MATERIAL TO PROCESS below:

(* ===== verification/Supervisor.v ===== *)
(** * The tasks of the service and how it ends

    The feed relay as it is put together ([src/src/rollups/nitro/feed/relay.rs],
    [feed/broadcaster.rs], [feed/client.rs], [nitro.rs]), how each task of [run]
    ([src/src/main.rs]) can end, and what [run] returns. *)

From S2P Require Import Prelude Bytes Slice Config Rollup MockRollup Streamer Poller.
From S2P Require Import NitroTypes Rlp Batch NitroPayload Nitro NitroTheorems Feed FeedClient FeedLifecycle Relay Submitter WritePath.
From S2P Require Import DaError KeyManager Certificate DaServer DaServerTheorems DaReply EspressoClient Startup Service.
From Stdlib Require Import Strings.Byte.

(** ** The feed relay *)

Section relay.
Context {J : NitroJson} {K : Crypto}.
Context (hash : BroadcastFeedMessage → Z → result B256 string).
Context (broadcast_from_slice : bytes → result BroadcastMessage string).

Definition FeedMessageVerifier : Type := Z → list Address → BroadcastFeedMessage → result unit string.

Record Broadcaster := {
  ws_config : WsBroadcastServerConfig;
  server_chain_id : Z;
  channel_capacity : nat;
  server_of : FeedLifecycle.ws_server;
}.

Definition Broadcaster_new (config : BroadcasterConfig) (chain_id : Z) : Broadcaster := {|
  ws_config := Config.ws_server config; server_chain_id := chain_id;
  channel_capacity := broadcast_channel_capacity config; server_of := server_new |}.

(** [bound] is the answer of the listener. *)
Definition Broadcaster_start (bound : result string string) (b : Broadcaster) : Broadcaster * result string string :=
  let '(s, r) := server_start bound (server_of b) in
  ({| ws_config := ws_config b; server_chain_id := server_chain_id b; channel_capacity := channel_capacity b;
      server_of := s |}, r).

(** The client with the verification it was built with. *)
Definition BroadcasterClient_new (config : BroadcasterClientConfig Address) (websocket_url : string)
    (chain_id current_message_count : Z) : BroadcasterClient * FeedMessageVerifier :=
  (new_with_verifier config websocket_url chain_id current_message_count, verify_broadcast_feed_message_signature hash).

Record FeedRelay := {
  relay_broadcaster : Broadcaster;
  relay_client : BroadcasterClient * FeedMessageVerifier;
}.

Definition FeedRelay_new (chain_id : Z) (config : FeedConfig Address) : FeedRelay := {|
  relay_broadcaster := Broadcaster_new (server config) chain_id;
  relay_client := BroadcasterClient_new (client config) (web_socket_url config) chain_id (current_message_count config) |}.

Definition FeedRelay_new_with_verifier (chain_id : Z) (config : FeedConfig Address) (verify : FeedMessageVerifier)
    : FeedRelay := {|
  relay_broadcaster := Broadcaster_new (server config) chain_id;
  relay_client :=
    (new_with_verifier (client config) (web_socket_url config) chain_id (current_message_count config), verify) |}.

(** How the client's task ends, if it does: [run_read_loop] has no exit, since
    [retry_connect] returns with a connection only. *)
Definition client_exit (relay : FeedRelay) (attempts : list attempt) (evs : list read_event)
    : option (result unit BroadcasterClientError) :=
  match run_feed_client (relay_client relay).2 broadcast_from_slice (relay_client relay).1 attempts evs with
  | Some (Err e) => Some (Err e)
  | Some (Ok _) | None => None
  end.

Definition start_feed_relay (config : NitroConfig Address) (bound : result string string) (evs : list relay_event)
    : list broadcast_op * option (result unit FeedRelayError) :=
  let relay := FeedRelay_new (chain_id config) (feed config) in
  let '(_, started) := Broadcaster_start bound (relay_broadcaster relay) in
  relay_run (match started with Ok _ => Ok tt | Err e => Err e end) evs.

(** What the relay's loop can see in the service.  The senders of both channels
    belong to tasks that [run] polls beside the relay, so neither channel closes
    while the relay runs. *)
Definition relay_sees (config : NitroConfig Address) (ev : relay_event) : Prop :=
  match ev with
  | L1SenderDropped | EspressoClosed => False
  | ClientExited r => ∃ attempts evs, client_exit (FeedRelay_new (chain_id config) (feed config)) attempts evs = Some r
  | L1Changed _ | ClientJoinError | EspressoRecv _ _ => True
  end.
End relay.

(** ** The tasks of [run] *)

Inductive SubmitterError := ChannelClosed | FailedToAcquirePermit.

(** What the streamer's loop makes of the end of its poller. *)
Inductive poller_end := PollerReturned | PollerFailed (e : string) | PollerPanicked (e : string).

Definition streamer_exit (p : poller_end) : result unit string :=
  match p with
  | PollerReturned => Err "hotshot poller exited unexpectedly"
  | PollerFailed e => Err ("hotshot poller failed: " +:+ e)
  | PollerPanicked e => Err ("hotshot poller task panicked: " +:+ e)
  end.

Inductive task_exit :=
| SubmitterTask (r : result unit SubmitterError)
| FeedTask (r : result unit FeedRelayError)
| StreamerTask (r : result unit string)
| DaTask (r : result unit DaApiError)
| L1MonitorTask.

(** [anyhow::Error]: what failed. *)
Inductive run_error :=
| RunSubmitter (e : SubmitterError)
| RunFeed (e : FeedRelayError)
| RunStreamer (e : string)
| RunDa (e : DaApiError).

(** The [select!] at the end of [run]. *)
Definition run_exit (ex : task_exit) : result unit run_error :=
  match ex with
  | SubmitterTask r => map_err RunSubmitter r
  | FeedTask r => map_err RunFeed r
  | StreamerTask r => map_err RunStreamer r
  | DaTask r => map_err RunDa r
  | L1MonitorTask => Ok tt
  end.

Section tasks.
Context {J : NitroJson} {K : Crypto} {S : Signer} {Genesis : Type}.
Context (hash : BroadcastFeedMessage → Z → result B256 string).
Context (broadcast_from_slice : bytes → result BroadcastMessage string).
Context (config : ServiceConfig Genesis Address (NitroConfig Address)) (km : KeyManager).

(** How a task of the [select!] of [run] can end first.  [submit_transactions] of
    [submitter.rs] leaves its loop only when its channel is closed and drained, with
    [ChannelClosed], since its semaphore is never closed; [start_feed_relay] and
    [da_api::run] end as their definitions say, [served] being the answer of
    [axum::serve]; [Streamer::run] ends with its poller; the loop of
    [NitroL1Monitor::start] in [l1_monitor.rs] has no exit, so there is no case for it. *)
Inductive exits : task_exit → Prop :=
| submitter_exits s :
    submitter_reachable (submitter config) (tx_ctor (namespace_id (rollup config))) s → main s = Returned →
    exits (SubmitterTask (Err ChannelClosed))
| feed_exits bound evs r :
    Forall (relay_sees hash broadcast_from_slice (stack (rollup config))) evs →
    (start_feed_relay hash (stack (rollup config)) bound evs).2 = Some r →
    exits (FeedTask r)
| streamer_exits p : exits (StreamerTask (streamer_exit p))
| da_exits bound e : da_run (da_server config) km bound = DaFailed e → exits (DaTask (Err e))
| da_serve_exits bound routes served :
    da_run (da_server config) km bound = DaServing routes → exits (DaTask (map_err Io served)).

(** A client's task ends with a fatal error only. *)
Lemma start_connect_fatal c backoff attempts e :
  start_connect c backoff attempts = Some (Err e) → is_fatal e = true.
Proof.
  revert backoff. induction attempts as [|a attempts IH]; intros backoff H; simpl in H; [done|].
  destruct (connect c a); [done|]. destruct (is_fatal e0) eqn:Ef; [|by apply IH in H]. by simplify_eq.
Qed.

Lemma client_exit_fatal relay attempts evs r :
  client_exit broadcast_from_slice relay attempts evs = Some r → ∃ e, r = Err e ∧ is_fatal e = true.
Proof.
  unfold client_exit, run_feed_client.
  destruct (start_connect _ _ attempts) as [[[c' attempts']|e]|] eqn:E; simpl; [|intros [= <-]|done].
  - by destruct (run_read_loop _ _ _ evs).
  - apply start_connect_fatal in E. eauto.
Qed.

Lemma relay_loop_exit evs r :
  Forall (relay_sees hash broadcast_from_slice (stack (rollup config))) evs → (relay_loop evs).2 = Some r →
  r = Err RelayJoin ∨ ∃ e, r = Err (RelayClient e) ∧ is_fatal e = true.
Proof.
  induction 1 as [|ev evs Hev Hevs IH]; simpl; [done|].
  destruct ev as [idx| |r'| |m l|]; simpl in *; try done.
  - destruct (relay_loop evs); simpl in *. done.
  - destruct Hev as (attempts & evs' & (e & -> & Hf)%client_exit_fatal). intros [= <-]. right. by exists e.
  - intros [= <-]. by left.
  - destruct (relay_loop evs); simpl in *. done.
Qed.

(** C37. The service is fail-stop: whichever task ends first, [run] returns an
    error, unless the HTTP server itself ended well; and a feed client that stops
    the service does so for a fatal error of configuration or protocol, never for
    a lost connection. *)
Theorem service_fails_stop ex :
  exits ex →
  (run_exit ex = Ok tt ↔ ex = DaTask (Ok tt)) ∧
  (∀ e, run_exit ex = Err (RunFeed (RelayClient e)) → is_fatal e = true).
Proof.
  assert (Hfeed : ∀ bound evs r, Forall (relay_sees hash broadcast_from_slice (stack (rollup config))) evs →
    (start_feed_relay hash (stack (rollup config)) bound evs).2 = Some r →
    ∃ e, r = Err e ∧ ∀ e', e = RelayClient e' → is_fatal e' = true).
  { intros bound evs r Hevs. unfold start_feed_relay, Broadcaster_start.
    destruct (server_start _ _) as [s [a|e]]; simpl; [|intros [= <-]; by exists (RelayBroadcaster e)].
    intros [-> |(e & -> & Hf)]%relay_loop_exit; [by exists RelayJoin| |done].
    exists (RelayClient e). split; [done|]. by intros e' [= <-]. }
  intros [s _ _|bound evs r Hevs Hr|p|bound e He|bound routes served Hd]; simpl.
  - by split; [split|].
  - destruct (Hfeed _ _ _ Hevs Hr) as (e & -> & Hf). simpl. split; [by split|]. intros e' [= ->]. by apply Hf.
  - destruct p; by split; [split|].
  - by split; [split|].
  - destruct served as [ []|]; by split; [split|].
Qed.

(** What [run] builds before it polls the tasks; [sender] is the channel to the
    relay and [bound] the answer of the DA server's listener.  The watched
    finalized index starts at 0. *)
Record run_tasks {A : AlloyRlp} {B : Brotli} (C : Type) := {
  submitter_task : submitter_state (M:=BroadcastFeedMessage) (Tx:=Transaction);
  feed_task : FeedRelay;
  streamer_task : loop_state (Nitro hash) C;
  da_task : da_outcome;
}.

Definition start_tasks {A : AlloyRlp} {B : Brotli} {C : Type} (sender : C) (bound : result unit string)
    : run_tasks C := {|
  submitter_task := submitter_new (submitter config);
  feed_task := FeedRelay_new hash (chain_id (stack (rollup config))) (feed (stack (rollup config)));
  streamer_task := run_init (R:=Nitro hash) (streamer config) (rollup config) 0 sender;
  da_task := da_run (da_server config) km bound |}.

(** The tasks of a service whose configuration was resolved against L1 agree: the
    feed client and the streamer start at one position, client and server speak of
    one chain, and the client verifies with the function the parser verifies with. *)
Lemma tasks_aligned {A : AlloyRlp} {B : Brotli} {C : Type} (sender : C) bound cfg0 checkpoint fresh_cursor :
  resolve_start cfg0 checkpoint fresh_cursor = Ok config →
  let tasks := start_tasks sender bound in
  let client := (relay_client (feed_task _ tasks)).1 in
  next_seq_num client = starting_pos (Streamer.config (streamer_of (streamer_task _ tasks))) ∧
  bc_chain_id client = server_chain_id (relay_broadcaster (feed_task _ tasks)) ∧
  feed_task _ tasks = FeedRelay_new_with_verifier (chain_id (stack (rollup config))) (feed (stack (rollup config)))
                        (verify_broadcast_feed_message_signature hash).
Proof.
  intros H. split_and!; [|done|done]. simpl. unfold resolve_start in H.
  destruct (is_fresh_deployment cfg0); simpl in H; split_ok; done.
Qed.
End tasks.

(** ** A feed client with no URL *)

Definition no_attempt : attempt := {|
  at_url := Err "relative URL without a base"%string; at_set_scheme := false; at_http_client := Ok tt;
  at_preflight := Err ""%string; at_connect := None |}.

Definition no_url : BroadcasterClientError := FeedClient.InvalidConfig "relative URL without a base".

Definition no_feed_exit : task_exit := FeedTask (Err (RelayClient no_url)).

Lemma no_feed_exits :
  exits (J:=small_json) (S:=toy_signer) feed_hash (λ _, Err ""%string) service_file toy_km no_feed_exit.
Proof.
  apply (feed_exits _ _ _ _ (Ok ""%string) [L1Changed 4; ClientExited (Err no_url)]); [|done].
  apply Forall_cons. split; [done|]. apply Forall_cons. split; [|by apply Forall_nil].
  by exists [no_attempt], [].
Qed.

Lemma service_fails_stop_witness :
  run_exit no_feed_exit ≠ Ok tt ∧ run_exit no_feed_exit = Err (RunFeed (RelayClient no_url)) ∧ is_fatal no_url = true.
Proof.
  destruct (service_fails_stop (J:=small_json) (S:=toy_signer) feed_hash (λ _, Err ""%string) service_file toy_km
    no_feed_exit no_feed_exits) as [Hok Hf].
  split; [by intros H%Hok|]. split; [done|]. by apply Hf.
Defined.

End of MATERIAL TO PROCESS.
MATERIAL TO PROCESS below:

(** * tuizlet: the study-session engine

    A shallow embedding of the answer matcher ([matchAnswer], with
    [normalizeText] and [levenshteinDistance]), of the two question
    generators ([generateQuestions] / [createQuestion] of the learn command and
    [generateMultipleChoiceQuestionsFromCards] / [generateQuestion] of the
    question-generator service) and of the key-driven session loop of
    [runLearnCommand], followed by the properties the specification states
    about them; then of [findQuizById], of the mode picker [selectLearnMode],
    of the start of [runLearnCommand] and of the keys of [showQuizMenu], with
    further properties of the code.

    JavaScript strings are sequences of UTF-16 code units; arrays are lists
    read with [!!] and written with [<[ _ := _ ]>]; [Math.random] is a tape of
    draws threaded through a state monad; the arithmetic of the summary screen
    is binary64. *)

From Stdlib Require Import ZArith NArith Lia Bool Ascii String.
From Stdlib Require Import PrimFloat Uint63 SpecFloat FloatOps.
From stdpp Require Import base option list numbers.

End of MATERIAL TO PROCESS.

Show each line from the listing above that includes the word "SubmitterTask".

| SubmitterTask (r : result unit SubmitterError)
  | SubmitterTask r => map_err RunSubmitter r
    exits (SubmitterTask (Err ChannelClosed))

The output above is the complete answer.